EDIT: basically it's one deterministic stream of messages for journaling
everything, one recursive stream of folders and linked raw files.
deterministic lookup rougly like: HMAC(type|index|revision|replication,
key_for_locating) and it iterates through that

EDIT2: and one for parity of meta and raw

------
buzer
Reminds me of

"Only wimps use tape backup: real men just upload their important stuff on
ftp, and let the rest of the world mirror it ;)" \- Linus Torvalds

------
cestith
From Amazon Lightsail I can get this for $5 a month:

* 512 MB Memory

* 1 Core Processor

* 20 GB SSD Disk

* first 1 TB of outbound Transfer

That's a whole VPS I can put a git repo on and upload encrypted files to using
ssh. So I get gigabytes of storage, secure transfer, a commit log, and can do
some light other work on it. Or I could just rsync or scp them there.

GitLab is even one of their preinstall-able images, or you can pick some other
application/stack (MEAN, LAMP, Nginx, Drupal, Node.js, Redmine) or a bare OS
(Amazon Linux or Ubuntu) and initialize your own bare repo.
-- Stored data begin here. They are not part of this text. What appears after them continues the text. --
(** What the decoder does with a well formed block. *)
Lemma uncompress_block b dst max :
  block_ok b -> Z.of_nat (length (encode_block b)) <= INT_MAX ->
  Z.of_nat (length (expand_block b)) <= INT_MAX -> Z.of_nat max <= INT_MAX ->
  (max <= length dst)%nat ->
  exists r dst', LZ4_uncompress_unknownOutputSize (encode_block b) dst
      (Z.of_nat (length (encode_block b))) (Z.of_nat max) = Ret (r, dst') /\
    length dst' = length dst /\
    if decide (max < length (expand_block b))%nat then r < 0 \/ r = Z.of_nat max
    else r = Z.of_nat (length (expand_block b)) /\
         take (length (expand_block b)) dst' = expand_block b.
Proof.
  intros Hok Hs Hx Hm Hd. unfold LZ4_uncompress_unknownOutputSize.
  apply (uncompress_sequences (encode_block b) max (last_literals b) (sequences b)
           (steps 0 (Z.of_nat (length (encode_block b)))) [] [] dst); try done.
  unfold steps, encode_block. rewrite length_app.
  assert (length (sequences b) <= length (concat (map encode_sequence (sequences b))))%nat; [|lia].
  induction (sequences b) as [|s l IH]; cbn [map concat length]; [lia|].
  rewrite length_app, length_encode_sequence. lia.
Qed.


(** ** Any input

    The rules for reads and writes in bounds; only the size of the output is kept track of. *)

Lemma returns_then {A B} (o : outcome A) (k : A -> outcome B) P Q :
  returns o P -> (forall a, P a -> returns (k a) Q) -> returns (obind o k) Q.
Proof. intros Ho Hk. apply returns_bind. by eapply returns_mono. Qed.

Lemma returns_read {B} b p n (k : list byte -> outcome B) Q :
  0 <= p -> 0 <= n -> p + n <= Z.of_nat (length b) ->
  (forall x, Z.of_nat (length x) = n -> returns (k x) Q) ->
  returns (obind (mem_read b p n) k) Q.
Proof.
  intros Hp Hn Hl Hk. rewrite mem_read_ok by lia. apply Hk. rewrite length_take, length_drop. lia.
Qed.

Lemma returns_write {B} b p x (k : list byte -> outcome B) Q :
  0 <= p -> p + Z.of_nat (length x) <= Z.of_nat (length b) ->
  (forall b', length b' = length b -> returns (k b') Q) ->
  returns (obind (mem_write b p x) k) Q.
Proof.
  intros Hp Hl Hk. rewrite mem_write_ok by lia. apply Hk. apply length_splice. lia.
Qed.

Lemma returns_byte {B} b p (k : Z -> outcome B) Q :
  0 <= p -> p + 1 <= Z.of_nat (length b) -> (forall x, 0 <= x < 256 -> returns (k x) Q) ->
  returns (obind (read_byte b p) k) Q.
Proof.
  intros Hp Hl Hk. unfold read_byte. apply returns_bind. apply returns_read; [lia..|].
  intros x Hx. cbn [returns obind]. apply Hk. pose proof (le_value_bound x). 
  replace (length x) with 1%nat in * by lia. lia.
Qed.

(** The result of a copy leaves the size of the block as it is. *)
Definition same_size {A} (dst : list byte) (P : A -> Prop) (r : list byte * A) : Prop :=
  length r.1 = length dst /\ P r.2.

Lemma wild_copy_safe fuel : forall src s dst d e,
  0 <= s -> 0 <= d -> Z.max (d + 8) (e + 7) <= Z.of_nat (length dst) ->
  s + Z.max 8 (e - d + 7) <= Z.of_nat (length src) -> e - d < Z.of_nat fuel -> 
  (0 < fuel)%nat ->
  returns (wild_copy fuel src s dst d e)
    (fun r => length r.1.1 = length dst /\ r.1.2 - r.2 = s - d).
Proof.
  induction fuel as [|fuel IH]; intros src s dst d e Hs Hd Hl Hsl Hf Hf0; [lia|].
  cbn [wild_copy]. apply returns_read; [lia..|]. intros x Hx. apply returns_write; [lia..|].
  intros dst1 H1. destruct (Z.ltb_spec (d + 8) e) as [Hlt|Hge].
  - eapply returns_mono; [apply IH; lia|]. cbn beta. intros r. rewrite H1. lia.
  - cbn [returns fst snd]. lia.
Qed.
For the $20 mentioned in the post, I could set up four boxes in four AWS
zones. I could configure my backup scripts to do a duplication rate of only
two full copies and have roughly 40GB of stuff backed up fully duplicated in
physically disparate data centers.

This isn't even getting into elastic storage offerings or paid cold storage
which is dirt cheap by comparison. This is just simplified point-and-click
deployment of predefined images, and it's already far more reliable for the
money.

If one really wants to spend monthly to rig up their own backup solution
rather than just using Amazon Drive, Google Drive, or Dropbox or something
similar, this at least makes the stuff easy to find, redundant, and simple
enough without polluting the public forums.
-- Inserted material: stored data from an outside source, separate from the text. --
(* ===== verification/Lz4Encode.v ===== *)
(** * LZ4 compression (compress-lz4/lz4/lz4.c, the compressor)

    Both compressors as they are written for a 64 bit little endian machine, over checked
    reads of the input and checked writes of the output.  The two functions differ in the size
    of their tables, in the width of their entries, in the test of the distance (which the
    one for short inputs leaves out) and in the first position they enter; [variant] holds
    these.  The result is a well formed block (Lz4Format) that expands to the input, within
    [LZ4_compressBound]. *)

From S2P Require Import Prelude Lz4Format Lz4Decode.
From Stdlib Require Import Init.Byte.

#[local] Open Scope c_scope.

Definition MINMATCH : Z := 4.
Definition LASTLITERALS : Z := 5.
Definition MFLIMIT : Z := COPYLENGTH + MINMATCH.
Definition MINLENGTH : Z := MFLIMIT + 1.
Definition MAX_DISTANCE : Z := 65535.
Definition SKIPSTRENGTH : Z := 6.
Definition HASH_LOG : Z := 12.
Definition LZ4_64KLIMIT : Z := 65536 + (MFLIMIT - 1).

(** [isize + (isize/255) + 16]: the sums are of [int]s. *)
Definition LZ4_compressBound (isize : Z) : outcome Z :=
  let+ s := add_int isize (Z.quot isize 255) in add_int s 16.

(** ** Reads and counts *)

Definition A32 (b : list byte) (p : Z) : outcome Z :=
  let+ d := mem_read b p 4 in Ret (le_value d).

Definition A64 (b : list byte) (p : Z) : outcome Z :=
  let+ d := mem_read b p 8 in Ret (le_value d).

(** [__builtin_ctzll] of a value that is not 0. *)
Fixpoint ctz (p : positive) : Z :=
  match p with xO p => 1 + ctz p | _ => 0 end.

Definition LZ4_NbCommonBytes (val : Z) : Z := Z.shiftr (ctz (Z.to_pos val)) 3.

(** ** The two tables *)

Record variant := Variant {
  hash_log : Z;
  entry_bits : Z;
  far_check : bool;
  enter_first : bool;
}.

(** A table is zero where nothing was entered. *)
Abbreviation table := (gmap Z Z).

Definition hash_value (v : variant) (src : list byte) (p : Z) : outcome Z :=
  let+ x := A32 src p in Ret (Z.shiftr (u32 (x * 2654435761)) (MINMATCH * 8 - hash_log v)).

Definition in_table (v : variant) (h : Z) : bool :=
  (0 <=? h) && (h <? Z.shiftl 1 (hash_log v)).

Definition table_get (v : variant) (t : table) (h : Z) : outcome Z :=
  if in_table v h then Ret (default 0 (t !! h)) else Undef OutOfBounds.

Definition table_set (v : variant) (t : table) (h x : Z) : outcome table :=
  if in_table v h then Ret (<[h := x mod 2 ^ entry_bits v]> t) else Undef OutOfBounds.

(** The entry of [p] in the table. *)
Definition enter (v : variant) (src : list byte) (t : table) (p : Z) : outcome table :=
  let+ h := hash_value v src p in table_set v t h p.

(** ** A match *)

(** The test of a candidate: near enough, and four equal bytes. *)
Definition matches (v : variant) (src : list byte) (ref ip : Z) : outcome bool :=
  if far_check v && (ref <? ip - MAX_DISTANCE) then Ret false
  else let+ x := A32 src ref in let+ y := A32 src ip in Ret (x =? y).

(** The search, in steps that grow; without a match it ends at the limit. *)
Fixpoint find_match (fuel : nat) (v : variant) (src : list byte) (mflimit : Z) (t : table)
  (findMatchAttempts forwardIp forwardH : Z) : outcome (option (table * Z * Z)) :=
  match fuel with
  | O => Undef Diverges
  | S fuel =>
      let h := forwardH in
      let step := Z.shiftr findMatchAttempts SKIPSTRENGTH in
      let+ findMatchAttempts := add_int findMatchAttempts 1 in
      let ip := forwardIp in
      let forwardIp := ip + step in
      if mflimit <? forwardIp then Ret None else
      let+ forwardH := hash_value v src forwardIp in
      let+ ref := table_get v t h in
      let+ t := table_set v t h ip in
      let+ found := matches v src ref ip in
      if found then Ret (Some (t, ip, ref))
      else find_match fuel v src mflimit t findMatchAttempts forwardIp forwardH
  end.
If one really needs two or three year data retention offsite with multiple
copies and wants to only pay for the upload and download without paying for
storage in between, just buy outright some 32 GB USB flash drives for $8 a pop
and mail them to three friends. There, you've paid $30ish one month for
hardware, postage, and taxes and will pay one friend $1 in postage to get the
data back.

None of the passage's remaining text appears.